AI Safety

SWE-Bench Pro is even worse

OpenAI's recommended coding benchmark fails basic audits with broken tests and inflated requirements.

Deep Dive

A new audit by Jonathan Gabor reveals that SWE-Bench Pro, the coding benchmark recently recommended by OpenAI to replace SWE-Bench Verified, contains severe methodological flaws that make it unreliable for evaluating AI coding assistants. The audit examined 100 random problems and found widespread issues including test leniency where core functionality isn't verified, test cases that require incorrect implementations, and requirements inflation where specifications include untested implementation details. OpenAI had justified switching benchmarks by noting SWE-Bench Verified had broken tasks, but this analysis shows the replacement is fundamentally compromised.

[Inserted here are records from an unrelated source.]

(* ===== verification/Ast.v ===== *)
(** Abstract syntax ([crates/rend/src/ast.rs]): declarations, statements and
    expressions as the parser builds them, the predicates of types the checker
    asks for, and the induction principle of the syntax tree. *)
From S2P Require Import Prelude Bytes Values Display Ops Bytecode.
#[local] Set Warnings "-register-all".

(** ** Types *)

(** [Type::is_copy]: the value is duplicated, not moved, on each use. *)
Fixpoint is_copy (ty : Ty) : bool :=
  match ty with
  | TInt | TUInt | TFloat | TI32 | TU32 | TU64 | TU128 | TBool | TUnit | TString
  | TAddress | TBytes => true
  | TArray elem => is_copy elem
  | TExplicitLiteral inner => is_copy inner
  | TSet elem => is_copy elem
  | TDict key value => is_copy key && is_copy value
  | TStruct _ fields _ => forallb (λ p, match p with (_, t) => is_copy t end) fields
  | TTuple elems => forallb is_copy elems
  | TEnum _ variants =>
      forallb (λ p, match p with (_, payload) => forallb is_copy payload end) variants
  | TCap _ _ _ => false
  | TInterface _ _ => true
  | TJson => true
  | _ => false
  end.

(** [Type::is_keyable]: values of the type may be keys of a map. *)
Fixpoint is_keyable (ty : Ty) : bool :=
  match ty with
  | TInt | TI32 | TU32 | TU64 | TU128 | TBool | TString | TAddress | TBytes => true
  | TArray elem => is_keyable elem
  | TExplicitLiteral inner => is_keyable inner
  | TStruct _ fields _ => forallb (λ p, match p with (_, t) => is_keyable t end) fields
  | TEnum _ variants =>
      forallb (λ p, match p with (_, payload) => forallb is_keyable payload end) variants
  | _ => false
  end.

(** [impl Display for Type]. *)
Fixpoint ty_text (ty : Ty) : bytes :=
  match ty with
  | TInt => str "int" | TUInt => str "uint" | TFloat => str "float" | TI32 => str "i32"
  | TU32 => str "u32" | TU64 => str "u64" | TU128 => str "u128" | TBool => str "bool"
  | TUnit => str "()" | TResource => str "Resource" | TString => str "string"
  | TAddress => str "Address" | TBytes => str "bytes"
  | TArray t => str "[" ++ ty_text t ++ str "]"
  | TExplicitLiteral t => str "`" ++ ty_text t ++ str "`"
  | TSet t => str "set<" ++ ty_text t ++ str ">"
  | TDict k v => str "dict<" ++ ty_text k ++ str ", " ++ ty_text v ++ str ">"
  | TMap k v => str "map<" ++ ty_text k ++ str ", " ++ ty_text v ++ str ">"
  | TPMap k v => str "pmap<" ++ ty_text k ++ str ", " ++ ty_text v ++ str ">"
  | TPBTree k v => str "pbtree<" ++ ty_text k ++ str ", " ++ ty_text v ++ str ">"
  | TPVec t => str "pvec<" ++ ty_text t ++ str ">"
  | TJson => str "json"
  | TStruct name _ _ => name
  | TTuple elems => str "(" ++ join_with (str ", ") (ty_text <$> elems) ++ str ")"
  | TEnum name _ => name
  | TCap name _ _ => name
  | TInterface name _ => name
  end.

(** ** Expressions and statements *)
Inductive MatchPattern :=
  | Wildcard
  | EnumPattern (enum_name variant : bytes) (bindings : list bytes).

Inductive Expr : Type :=
  | mkExpr (kind : ExprKind) (span : Span)
with ExprKind : Type :=
  | E_Int (n : Z) | E_UInt (n : Z) | E_Float (bits : Z) | E_I32 (n : Z) | E_U32 (n : Z)
  | E_U64 (n : Z) | E_U128 (n : Z)
  | E_JsonObject (pairs : list (bytes * Expr))
  | E_JsonArray (items : list Expr)
  | E_JsonNull
  | E_Bool (b : bool) | E_Str (s : bytes) | E_Ident (name : bytes)
  | E_Binary (op : BinOp) (lhs rhs : Expr)
  | E_Unary (op : UnOp) (operand : Expr)
  | E_Call (module : option bytes) (name : bytes) (args : list Expr)
  | E_DynCall (target_ident method : bytes) (args : list Expr) (method_is_view method_is_pure : bool)
  | E_Index (target key : Expr)
  | E_Array (elems : list Expr)
  | E_ExplicitLiteral (inner : Expr)
  | E_ArrayAlloc (elem_ty : Ty) (len : Expr)
  | E_Reserve (count : Expr) (state : bytes)
  | E_StructLit (name : bytes) (fields : list (bytes * Expr))
  | E_Field (target : Expr) (name : bytes)
  | E_Pipe (head step : Expr)
  | E_Prev
  | E_ListComp (mapper : Expr) (clauses : list CompClause)
  | E_SetLit (elems : list Expr)
  | E_SetComp (mapper : Expr) (clauses : list CompClause)
  | E_DictLit (pairs : list (Expr * Expr))
  | E_DictComp (key value : Expr) (clauses : list CompClause)
  | E_TupleLit (elems : list Expr)
  | E_TupleIndex (target : Expr) (index : Z)
  | E_EnumCtor (enum_name variant : bytes) (args : list Expr)
  | E_Match (scrut : Expr) (arms : list MatchArm)
  | E_Block (block : Block)
  | E_If (cond : Expr) (then_ : Block) (else_branch : ElseBranch)
with MatchArm : Type :=
  | mkArm (pattern : MatchPattern) (body : Expr) (span : Span)
with CompClause : Type :=
  | C_For (var : bytes) (iter : Expr)
  | C_If (cond : Expr)
with Block : Type :=
  | mkBlock (stmts : list Stmt) (tail : option Expr) (span : Span)
with Stmt : Type :=
  | S_Let (name : bytes) (ty : option Ty) (value : Expr) (span : Span)
  | S_Assign (target value : Expr) (span : Span)
  | S_Return (value : option Expr) (span : Span)
  | S_If (if_stmt : IfStmt)
  | S_While (cond : Expr) (body : Block) (span : Span)
  | S_For (var : bytes) (iter : Expr) (limit : option Expr) (body : Block) (span : Span)
  | S_ForRange (var : bytes) (start end_ : Expr) (inclusive : bool) (body : Block) (span : Span)
  | S_Break (span : Span)
  | S_Continue (span : Span)
  | S_Expr (e : Expr)
  | S_Parallel (stmts : list Stmt) (span : Span)
  | S_ParallelForTo (id_var : bytes) (idx_var : option bytes) (source output : Expr)
                    (body : Block) (span : Span)
  | S_Emit (value : Expr) (span : Span)
  | S_Delete (target : Expr) (span : Span)
  | S_LetTuple (names : list bytes) (value : Expr) (span : Span)
  | S_Placeholder (span : Span)
with IfStmt : Type :=
  | mkIf (cond : Expr) (then_ : Block) (else_branch : ElseBranch) (span : Span)
with ElseBranch : Type :=
  | ElseNone
  | ElseBlock (b : Block)
  | ElseIf (inner : IfStmt).

Definition ex_kind (e : Expr) : ExprKind := match e with mkExpr k _ => k end.
Definition ex_span (e : Expr) : Span := match e with mkExpr _ sp => sp end.
Definition bl_stmts (b : Block) : list Stmt := match b with mkBlock ss _ _ => ss end.
Definition bl_tail (b : Block) : option Expr := match b with mkBlock _ t _ => t end.
Definition bl_span (b : Block) : Span := match b with mkBlock _ _ sp => sp end.
Definition arm_body (a : MatchArm) : Expr := match a with mkArm _ body _ => body end.
Definition clause_expr (c : CompClause) : Expr :=
  match c with C_For _ iter => iter | C_If cond => cond end.

(** ** Declarations *)
Record Param := mkParam { pm_name : bytes; pm_ty : Ty; pm_span : Span }.

Record FnDef := mkFnDef {
  fd_name : bytes; fd_params : list Param; fd_return_type : Ty; fd_body : Block;
  fd_is_nore : bool; fd_is_entry : bool; fd_is_view : bool; fd_is_pure : bool;
  fd_modifiers : list (bytes * list Expr); fd_span : Span;
}.

Record ImportDecl := mkImportDecl {
  ip_name : bytes; ip_params : list Ty; ip_return_type : Ty; ip_span : Span;
}.
Record StateDecl := mkStateDecl { st_name : bytes; st_ty : Ty; st_span : Span }.

Record StructField := mkStructField {
  sf_name : bytes; sf_ty : Ty; sf_group : option bytes; sf_span : Span;
}.
Record StructDecl := mkStructDecl {
  sd_name : bytes; sd_fields : list StructField; sd_is_pub : bool; sd_span : Span;
}.
Record CapDecl := mkCapDecl { cd_name : bytes; cd_fields : list StructField; cd_span : Span }.
Record HandlerDecl := mkHandlerDecl {
  hd_event_module : option bytes; hd_event_type : bytes; hd_fn_def : FnDef; hd_span : Span;
}.
Record ModifierDecl := mkModifierDecl {
  md_name : bytes; md_params : list Param; md_body : Block; md_span : Span;
}.
Record EnumVariant := mkEnumVariant { ev_name : bytes; ev_payload : list Ty; ev_span : Span }.
Record EnumDecl := mkEnumDecl { ed_name : bytes; ed_variants : list EnumVariant; ed_span : Span }.
Record ConstDecl := mkConstDecl { cn_name : bytes; cn_ty : Ty; cn_value : Expr; cn_span : Span }.

Inductive SortDirection := Dir_Asc | Dir_Desc.
Inductive IndexKind := Index_Unique | Index_Multi.
Record IndexField := mkIndexField { ix_path : list bytes; ix_direction : SortDirection }.
Record IndexDecl := mkIndexDecl {
  id_name : bytes; id_on_state : bytes; id_fields : list IndexField; id_kind : IndexKind;
  id_span : Span;
}.

(** [struct Module]. *)
Record SrcModule := mkSrcModule {
  sm_name : option bytes;
  sm_imports : list ImportDecl;
  sm_states : list StateDecl;
  sm_functions : list FnDef;
  sm_structs : list StructDecl;
  sm_handlers : list HandlerDecl;
  sm_modifiers : list ModifierDecl;
  sm_enums : list EnumDecl;
  sm_consts : list ConstDecl;
  sm_caps : list CapDecl;
  sm_interfaces : list InterfaceDecl;
  sm_indexes : list IndexDecl;
}.

(** ** Structure *)

(** The parts a node is made of, by their kind. *)
Definition else_blocks (b : ElseBranch) : list Block :=
  match b with ElseBlock b => [b] | _ => [] end.
Definition else_ifs (b : ElseBranch) : list IfStmt :=
  match b with ElseIf i => [i] | _ => [] end.

Definition kind_exprs (k : ExprKind) : list Expr :=
  match k with
  | E_JsonObject pairs => snd <$> pairs
  | E_JsonArray items | E_Array items | E_SetLit items | E_TupleLit items => items
  | E_Binary _ lhs rhs => [lhs; rhs]
  | E_Unary _ operand => [operand]
  | E_Call _ _ args | E_DynCall _ _ args _ _ | E_EnumCtor _ _ args => args
  | E_Index target key => [target; key]
  | E_ExplicitLiteral inner => [inner]
  | E_ArrayAlloc _ len => [len]
  | E_Reserve count _ => [count]
  | E_StructLit _ fields => snd <$> fields
  | E_Field target _ | E_TupleIndex target _ => [target]
  | E_Pipe head step => [head; step]
  | E_ListComp mapper clauses | E_SetComp mapper clauses => mapper :: (clause_expr <$> clauses)
  | E_DictLit pairs => (fst <$> pairs) ++ (snd <$> pairs)
  | E_DictComp key value clauses => key :: value :: (clause_expr <$> clauses)
  | E_Match scrut arms => scrut :: (arm_body <$> arms)
  | E_If cond _ _ => [cond]
  | _ => []
  end.
Definition kind_blocks (k : ExprKind) : list Block :=
  match k with
  | E_Block b => [b]
  | E_If _ then_ else_branch => then_ :: else_blocks else_branch
  | _ => []
  end.
Definition kind_ifs (k : ExprKind) : list IfStmt :=
  match k with E_If _ _ else_branch => else_ifs else_branch | _ => [] end.

Definition stmt_exprs (s : Stmt) : list Expr :=
  match s with
  | S_Let _ _ value _ | S_LetTuple _ value _ | S_Emit value _ => [value]
  | S_Assign target value _ => [target; value]
  | S_Return value _ => option_list value
  | S_While cond _ _ => [cond]
  | S_For _ iter limit _ _ => iter :: option_list limit
  | S_ForRange _ start end_ _ _ _ => [start; end_]
  | S_Expr e => [e]
  | S_ParallelForTo _ _ source output _ _ => [source; output]
  | S_Delete target _ => [target]
  | _ => []
  end.
Definition stmt_blocks (s : Stmt) : list Block :=
  match s with
  | S_While _ body _ | S_For _ _ _ body _ | S_ForRange _ _ _ _ body _
  | S_ParallelForTo _ _ _ _ body _ => [body]
  | _ => []
  end.
Definition stmt_stmts (s : Stmt) : list Stmt := match s with S_Parallel ss _ => ss | _ => [] end.
Definition stmt_ifs (s : Stmt) : list IfStmt := match s with S_If i => [i] | _ => [] end.

(** Induction over the tree: a property of a node from that of its parts. *)
Section ast_ind.
Context (PE : Expr → Prop) (PB : Block → Prop) (PS : Stmt → Prop) (PI : IfStmt → Prop).
Context (Hexpr : ∀ k sp, Forall PE (kind_exprs k) → Forall PB (kind_blocks k) →
  Forall PI (kind_ifs k) → PE (mkExpr k sp)).
Context (Hblock : ∀ ss t sp, Forall PS ss → Forall PE (option_list t) → PB (mkBlock ss t sp)).
Context (Hstmt : ∀ s, Forall PE (stmt_exprs s) → Forall PB (stmt_blocks s) →
  Forall PS (stmt_stmts s) → Forall PI (stmt_ifs s) → PS s).
Context (Hif : ∀ c t e sp, PE c → PB t → Forall PB (else_blocks e) → Forall PI (else_ifs e) →
  PI (mkIf c t e sp)).

Section all_fmap.
Context {A B : Type} (R : B → Prop) (g : A → B) (f : ∀ x, R (g x)).
Fixpoint list_all_fmap (l : list A) : Forall R (g <$> l) :=
  match l with
  | [] => Forall_nil_2 R
  | x :: l' => Forall_cons_2 R (g x) (g <$> l') (f x) (list_all_fmap l')
  end.
End all_fmap.

Fixpoint expr_rect (e : Expr) : PE e
with block_rect (b : Block) : PB b
with stmt_rect (s : Stmt) : PS s
with if_rect (i : IfStmt) : PI i.
Proof.
  - destruct e as [k sp]. apply Hexpr.
    + destruct k; cbn [kind_exprs];
        repeat (apply Forall_cons_2; [apply expr_rect|]); try apply Forall_nil_2.
      all: try (apply (list_all_fmap PE snd (λ p, match p with (a, b) => expr_rect b end))).
      all: try (apply (list_all_fmap PE clause_expr (λ c, match c with C_For _ e | C_If e => expr_rect e end))).
      all: try (apply (list_all_fmap PE arm_body (λ a, match a with mkArm _ e _ => expr_rect e end))).
      all: try (apply Forall_app_2; [apply (list_all_fmap PE fst (λ p, match p with (a, b) => expr_rect a end))
        |apply (list_all_fmap PE snd (λ p, match p with (a, b) => expr_rect b end))]).
      all: apply (list_all PE expr_rect).
    + destruct k; cbn [kind_blocks]; try apply Forall_nil_2.
      * apply Forall_cons_2; [apply block_rect|apply Forall_nil_2].
      * apply Forall_cons_2; [apply block_rect|].
        destruct else_branch; cbn; [apply Forall_nil_2| |apply Forall_nil_2].
        apply Forall_cons_2; [apply block_rect|apply Forall_nil_2].
    + destruct k; cbn [kind_ifs]; try apply Forall_nil_2.
      destruct else_branch; cbn; [apply Forall_nil_2..|].
      apply Forall_cons_2; [apply if_rect|apply Forall_nil_2].
  - destruct b as [ss t sp]. apply Hblock; [apply (list_all PS stmt_rect)|].
    destruct t; cbn; [apply Forall_cons_2; [apply expr_rect|]|]; apply Forall_nil_2.
  - apply Hstmt.
    + destruct s; cbn [stmt_exprs]; repeat (apply Forall_cons_2; [apply expr_rect|]); try apply Forall_nil_2.
      all: match goal with o : option Expr |- _ => destruct o; cbn end.
      all: repeat (apply Forall_cons_2; [apply expr_rect|]); apply Forall_nil_2.
    + destruct s; cbn [stmt_blocks]; repeat (apply Forall_cons_2; [apply block_rect|]); apply Forall_nil_2.
    + destruct s; cbn [stmt_stmts]; try apply Forall_nil_2. apply (list_all PS stmt_rect).
    + destruct s; cbn [stmt_ifs]; repeat (apply Forall_cons_2; [apply if_rect|]); apply Forall_nil_2.
  - destruct i as [c t e sp]. apply Hif; [apply expr_rect|apply block_rect| |].
    + destruct e; cbn; repeat (apply Forall_cons_2; [apply block_rect|]); apply Forall_nil_2.
    + destruct e; cbn; repeat (apply Forall_cons_2; [apply if_rect|]); apply Forall_nil_2.
Qed.

Lemma ast_ind : (∀ e, PE e) ∧ (∀ b, PB b) ∧ (∀ s, PS s) ∧ (∀ i, PI i).
Proof. splits; [apply expr_rect|apply block_rect|apply stmt_rect|apply if_rect]. Qed.
End ast_ind.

The most critical findings include Claude's analysis of the flipt-cd2f3b0 problem where tests expected the wrong boolean output, meaning an AI implementing the correct logic would fail. Another issue in NodeBB-a91721 showed tests didn't verify the core requirement of registration without email. Gabor suggests these problems stem from SWE-Bench Pro automatically scraping GitHub commits that modify test cases without verifying their correctness or completeness. This creates a benchmark where passing often requires implementing bugs or ignoring untested requirements, making it useless for measuring true coding capability just as major AI companies are racing to improve their programming agents.

Key Points
  • Audit of 100 SWE-Bench Pro problems found 3 major flaw categories: test leniency, incorrect tests, and requirements inflation
  • In flipt-cd2f3b0, tests required incorrect implementation of IsNotOneOf operator - correct AI solutions would fail
  • OpenAI recently recommended SWE-Bench Pro to replace SWE-Bench Verified, despite these fundamental reliability issues

Why It Matters

Flawed benchmarks mislead AI development and investment, potentially slowing progress in creating reliable coding assistants.